[Start of section]
(** The port of [s'] is as free as that of [s]. *)
Definition same_locks s s' : Prop := locked (ports s') = locked (ports s).

(** State [s1], with the line of block [j] on port [m] opened from [s]; [half]:
    the port works half duplex. *)
Definition line_open (half : Prop) s s1 (j m : nat) : Prop :=
  exists p1, at_port s1 j p1 m /\
  (half -> locked (ports s1) = <[m := true]> (locked (ports s)) /\
           locked (ports s) !! m = Some false /\ 0 <= sfd p1).

Lemma line_open_keep half s s1 s2 j m :
  params (ports s2) = params (ports s1) -> locked (ports s2) = locked (ports s1) ->
  line_open half s s1 j m -> line_open half s s2 j m.
Proof. intros Hp Hl (p1 & [Ha Hm] & H). exists p1. unfold at_port. by rewrite Hp, Hl. Qed.

Lemma iwp_open_line_on s j p m (Q : Z -> gst P -> Prop) :
  ports_ok (ports s) -> inv (st (penv s)) -> at_port s j p m ->
  (forall s1, stepped inv okf 0 s s1 -> penv s1 = penv s -> gnodes s1 = gnodes s ->
     line_open (Serial.bFullDuplex p = false) s s1 j m -> Q 0 s1) ->
  (forall s1, stepped inv okf 0 s s1 -> penv s1 = penv s -> gnodes s1 = gnodes s ->
     same_locks s s1 -> Q (-1) s1) ->
  iwp (on_ports (SerialOpen (Some j))) Q s.
Proof.
  intros Hw Hi Hp HQ HQ'. eapply (iwp_open inv okf); try done.
  intros s1 H1 He Hg Hopen. apply HQ; try done.
  destruct (at_port_step _ _ _ _ _ (sd_same _ _ _ _ _ H1) Hp) as (p1 & Hp1 & _).
  exists p1. split; [done|]. intros Hh. destruct (Hopen Hh) as (? & ? & p' & [Hp' _] & ?).
  destruct Hp1 as [Hp1 _]. assert (p' = p1) as -> by congruence. done.
Qed.
Definition climate_dev (ty : Z) (points : list (nat * bool)) (w : KnxWriteType_t)
    (i : nat) (d : KnxDev) (ret : Z) : io (kst M) (bool * Z) :=
  let b := base_of d in
  if negb (type_of d =? ty) then mret (false, ret) else
  if negb (kw_devId w =? devId (kb_element b)) then mret (false, ret) else
  match objs_of ty d with
  | None => fault
  | Some objs =>
  match kb_pIf b with
  | None => mret (false, ret)
  | Some pIf =>
  match control pIf with
  | None => mret (false, ret)
  | Some ctl =>
  match find_cmd objs points (dpid (kw_obj w)) with
  | None => mret (false, ret)
  | Some (slot, sw, p) =>
      c ← of_outcome (control_point ctl (kw_obj w) sw p);
      _ ← upd_dev i (fun d => set_objs (<[slot := Some c.1]> objs) d);
      let gAddr := readgaddr (k_addr c.1) in
      if gAddr =? 0xff then mret (false, ret) else
      ret ← report_cmd b (kw_obj w) ret;
      send_to gAddr c.2 ret
  end end end end.

Definition climate_ctrl (ty : Z) (points : list (nat * bool)) (pKnxData : option KnxWriteType_t) : io (kst M) Z :=
  match pKnxData with
  | None => mret (-1)
  | Some w => each_dev (climate_dev ty points w)
  end.

Definition acd_cmds : list (nat * bool) :=
  [(Acd.pSwitch, true); (Acd.pSpeed, false); (Acd.pMode, false); (Acd.pTemp, false)].
Definition vent_cmds : list (nat * bool) := [(Vent.pSwitch, true); (Vent.pSpeed, false)].
Definition heat_cmds : list (nat * bool) := [(Heat.pSwitch, true); (Heat.pTemp, false)].

Definition Knx_AirconditionCtrl := climate_ctrl KNX_DEVICE_AIRCONDITION acd_cmds.
Definition Knx_VentilationCtrl := climate_ctrl KNX_DEVICE_VENTILATION vent_cmds.
Definition Knx_FloorHeatingCtrl := climate_ctrl KNX_DEVICE_FLOORHEATING heat_cmds.

(** ** Panels *)

Definition set_key (j : nat) (k : KnxPoints_t) (d : KnxDev) : KnxDev :=
  match d with KnxPanel_t b keys => KnxPanel_t b (<[j := k]> keys) | d => d end.

(** A point that is only written reports for itself; the result of the report is
    overwritten by that of the heartbeat. *)
Definition report_point (b : KnxBase_t) (k : KnxPoints_t) (o : ty_obj_dp_s) (ret : Z) : io (kst M) Z :=
  act ← active;
  if act && (kp_mode k =? POINT_ATTR_WRITE_ONLY) then
    _ ← report_dp (e_pPrimaryKey (kb_element b)) o;
    hb_fresh (e_pPrimaryKey (kb_element b))
  else mret ret.

Definition group_of (a : option string) : io (kst M) Z :=
  match a with None => fault | Some addr => mret (readgaddr addr) end.

Definition panel_key (i : nat) (b : KnxBase_t) (w : KnxWriteType_t) (j : nat) (k : KnxPoints_t) (acc : Z * bool) :
    io (kst M) (bool * (Z * bool)) :=
  let ret := acc.1 in
  if negb (kp_id k =? dpid (kw_obj w)) then mret (false, (ret, false)) else
  let k := set_kp_value (put_b1 (dp_bool (kw_obj w)) (kp_value k)) k in
  _ ← upd_dev i (set_key j k);
  gAddr ← group_of (kp_pCtrl k);
  ret ← report_point b k (put_dp_bool (get_b1 (kp_value k)) (Dp (u8 (kp_id k)) PROP_BOOL 0 0)) ret;
  r ← send_to gAddr (or_at 1 (b2z (get_b1 (kp_value k))) [0; 0x80]) ret;
  mret (r.1, (r.2, r.1)).

Definition panel_dev (w : KnxWriteType_t) (i : nat) (d : KnxDev) (ret : Z) : io (kst M) (bool * Z) :=
  if negb (in_range KNX_PANEL_ONE_KEY KNX_PANEL_EIGHT_KEY (type_of d)) then mret (false, ret) else
  if negb (kw_devId w =? devId (kb_element (base_of d))) then mret (false, ret) else
  match d with
  | KnxPanel_t b keys =>
      acc ← loop (panel_key i b w) 0 keys (ret, false);
      mret (acc.2, acc.1)
  | _ => fault
  end.

Definition Knx_PanelCtrl (pKnxData : option KnxWriteType_t) : io (kst M) Z :=
  match pKnxData with None => mret (-1) | Some w => each_dev (panel_dev w) end.

(** ** Smart panels

    A channel is a switch or a scene, as its mode says. *)

Fixpoint report_modes (b : KnxBase_t) (chl : list KnxSmartPanelPoint_t) (ret : Z) : io (kst M) Z :=
  match chl with
  | [] => mret ret
  | c :: chl =>
      act ← active;
      if (act : bool) then
        t ← get_junk;
        r ← report_dp (e_pPrimaryKey (kb_element b))
          (Dp (u8 (kp_id (sp_mode c))) PROP_ENUM (get_u8 (kp_value (sp_mode c))) t);
        _ ← hb_fresh (e_pPrimaryKey (kb_element b));
        report_modes b chl (if negb (r =? 0) then -1 else r)
      else report_modes b chl ret
  end.

Definition Knx_SmartPanelModeReport : io (kst M) Z :=
  each_dev (fun _ d ret =>
    if negb (in_range KNX_MISC_PANEL_ONE_KEY KNX_MISC_PANEL_FOUR_KEY (type_of d)) then mret (false, ret) else
    match d with
    | KnxSmartPanel_t b chl => ret ← report_modes b chl ret; mret (false, ret)
    | _ => fault
    end).

Definition set_chl (j : nat) (f : KnxSmartPanelPoint_t -> KnxSmartPanelPoint_t) (d : KnxDev) : KnxDev :=
  match d with KnxSmartPanel_t b chl => KnxSmartPanel_t b (alter f j chl) | d => d end.

(** The mode of a channel is also kept in the configuration file, by the number
    in the key after its 13th character. *)
Definition save_mode (i : nat) (b : KnxBase_t) (w : KnxWriteType_t) (j : nat) (c : KnxSmartPanelPoint_t) :
    io (kst M) unit :=
  let m := set_kp_value (put_u8 (dp_value (kw_obj w)) (kp_value (sp_mode c))) (sp_mode c) in
  _ ← upd_dev i (set_chl j (fun c => SmartPoint (sp_key c) (sp_scene c) m));
  let key := e_pPrimaryKey (kb_element b) in
  if (String.length key <? 13)%nat then fault else
  match strtol (drop_string 13 key) with
  | Some (id, false) =>
      _ ← note (ModeSaved (i32 id) (Z.of_nat j + 1) (negb (get_u8 (kp_value m) =? 0)));
      t ← get_junk;
      _ ← report_dp (kw_pPrimaryKey w) (Dp (dpid (kw_obj w)) PROP_ENUM (dp_enum (kw_obj w)) t);
      mret tt
  | _ => exit
  end.

Definition smart_chl (i : nat) (b : KnxBase_t) (w : KnxWriteType_t) (j : nat) (c : KnxSmartPanelPoint_t)
    (acc : Z * bool) : io (kst M) (bool * (Z * bool)) :=
  let ret := acc.1 in
  let o := kw_obj w in
  if kp_id (sp_key c) =? dpid o then
    if negb (get_u8 (kp_value (sp_mode c)) =? 0) then mret (true, (ret, false)) else
    let k := set_kp_value (put_b1 (dp_bool o) (kp_value (sp_key c))) (sp_key c) in
    _ ← upd_dev i (set_chl j (fun c => SmartPoint k (sp_scene c) (sp_mode c)));
    gAddr ← group_of (kp_pCtrl k);
    r ← send_to gAddr (or_at 1 (b2z (get_b1 (kp_value k))) [0; 0x80]) ret;
    mret (r.1, (r.2, r.1))
  else if kp_id (sp_scene c) =? dpid o then
    if negb (get_u8 (kp_value (sp_mode c)) =? 1) then mret (true, (ret, false)) else
    gAddr ← group_of (kp_pCtrl (sp_scene c));
    r ← send_to gAddr ([0; 0x80] ++ readBlock (get_u8 (kp_value (sp_scene c)))) ret;
    mret (r.1, (r.2, r.1))
  else if kp_id (sp_mode c) =? dpid o then
    _ ← save_mode i b w j c; mret (true, (0, true))
  else mret (false, (ret, false)).
(* ===== verification/KnxLoop.v ===== *)
(** A command on its way to a KNX device and back: the turn of the writer thread
    that sends it, the telegram with which the device answers, and the report of
    the monitor thread (KnxCtrl.v, KnxPacket.v and KnxReport.v together). *)

From S2P Require Import Prelude CMem CStr Device Queue PluginApi Dpt9 KnxPlugins KnxAddr KnxPacket Serial Nodes KnxDevs KnxCtrl KnxReport.

Local Open Scope string_scope.
Local Open Scope list_scope.
Local Open Scope Z_scope.

(** ** The three families of climate devices *)

Inductive family := FAcd | FVent | FHeat.
Definition fam_type (f : family) : Z :=
  match f with
  | FAcd => KNX_DEVICE_AIRCONDITION | FVent => KNX_DEVICE_VENTILATION | FHeat => KNX_DEVICE_FLOORHEATING
  end.
Definition fam_cmds (f : family) : list (nat * bool) :=
  match f with FAcd => acd_cmds | FVent => vent_cmds | FHeat => heat_cmds end.
Definition fam_points (f : family) : list status_point :=
  match f with FAcd => acd_points | FVent => vent_points | FHeat => heat_points end.
Definition fam_dev (f : family) (b : KnxBase_t) (o : list (option KnxObj_t)) : KnxDev :=
  match f with FAcd => KnxAcd_t b o | FVent => KnxVent_t b o | FHeat => KnxHeat_t b o end.
Definition fam_turn (f : family) : nat := match f with FAcd => 0 | FVent => 1 | FHeat => 2 end.

(** The structure is the one of [primaryType]. *)
Definition shape_ok (d : KnxDev) : Prop :=
  match d with
  | KnxAcd_t _ _ => type_of d = KNX_DEVICE_AIRCONDITION
  | KnxVent_t _ _ => type_of d = KNX_DEVICE_VENTILATION
  | KnxHeat_t _ _ => type_of d = KNX_DEVICE_FLOORHEATING
  | KnxPanel_t _ _ => in_range KNX_PANEL_ONE_KEY KNX_PANEL_EIGHT_KEY (type_of d) = true
  | KnxSmartPanel_t _ _ => in_range KNX_MISC_PANEL_ONE_KEY KNX_MISC_PANEL_FOUR_KEY (type_of d) = true
  | KnxDimmer_t _ _ => in_range KNX_DIMMER_ONE_KEY KNX_DIMMER_FOUR_KEY (type_of d) = true
  | KnxCurtain_t _ _ _ _ => type_of d = KNX_DEVICE_CURTAIN
  end.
[End of section]
* [Exercise aim] Whatever else the listing above holds, retype exactly only the lines from the one containing "Some objs =>" to the one containing "if act && (kp_mode", both ends kept.

* [Finished task]
  | Some objs =>
  match kb_pIf b with
  | None => mret (false, ret)
  | Some pIf =>
  match control pIf with
  | None => mret (false, ret)
  | Some ctl =>
  match find_cmd objs points (dpid (kw_obj w)) with
  | None => mret (false, ret)
  | Some (slot, sw, p) =>
      c ← of_outcome (control_point ctl (kw_obj w) sw p);
      _ ← upd_dev i (fun d => set_objs (<[slot := Some c.1]> objs) d);
      let gAddr := readgaddr (k_addr c.1) in
      if gAddr =? 0xff then mret (false, ret) else
      ret ← report_cmd b (kw_obj w) ret;
      send_to gAddr c.2 ret
  end end end end.

Definition climate_ctrl (ty : Z) (points : list (nat * bool)) (pKnxData : option KnxWriteType_t) : io (kst M) Z :=
  match pKnxData with
  | None => mret (-1)
  | Some w => each_dev (climate_dev ty points w)
  end.

Definition acd_cmds : list (nat * bool) :=
  [(Acd.pSwitch, true); (Acd.pSpeed, false); (Acd.pMode, false); (Acd.pTemp, false)].
Definition vent_cmds : list (nat * bool) := [(Vent.pSwitch, true); (Vent.pSpeed, false)].
Definition heat_cmds : list (nat * bool) := [(Heat.pSwitch, true); (Heat.pTemp, false)].

Definition Knx_AirconditionCtrl := climate_ctrl KNX_DEVICE_AIRCONDITION acd_cmds.
Definition Knx_VentilationCtrl := climate_ctrl KNX_DEVICE_VENTILATION vent_cmds.
Definition Knx_FloorHeatingCtrl := climate_ctrl KNX_DEVICE_FLOORHEATING heat_cmds.

(** ** Panels *)

Definition set_key (j : nat) (k : KnxPoints_t) (d : KnxDev) : KnxDev :=
  match d with KnxPanel_t b keys => KnxPanel_t b (<[j := k]> keys) | d => d end.

(** A point that is only written reports for itself; the result of the report is
    overwritten by that of the heartbeat. *)
Definition report_point (b : KnxBase_t) (k : KnxPoints_t) (o : ty_obj_dp_s) (ret : Z) : io (kst M) Z :=
  act ← active;
  if act && (kp_mode k =? POINT_ATTR_WRITE_ONLY) then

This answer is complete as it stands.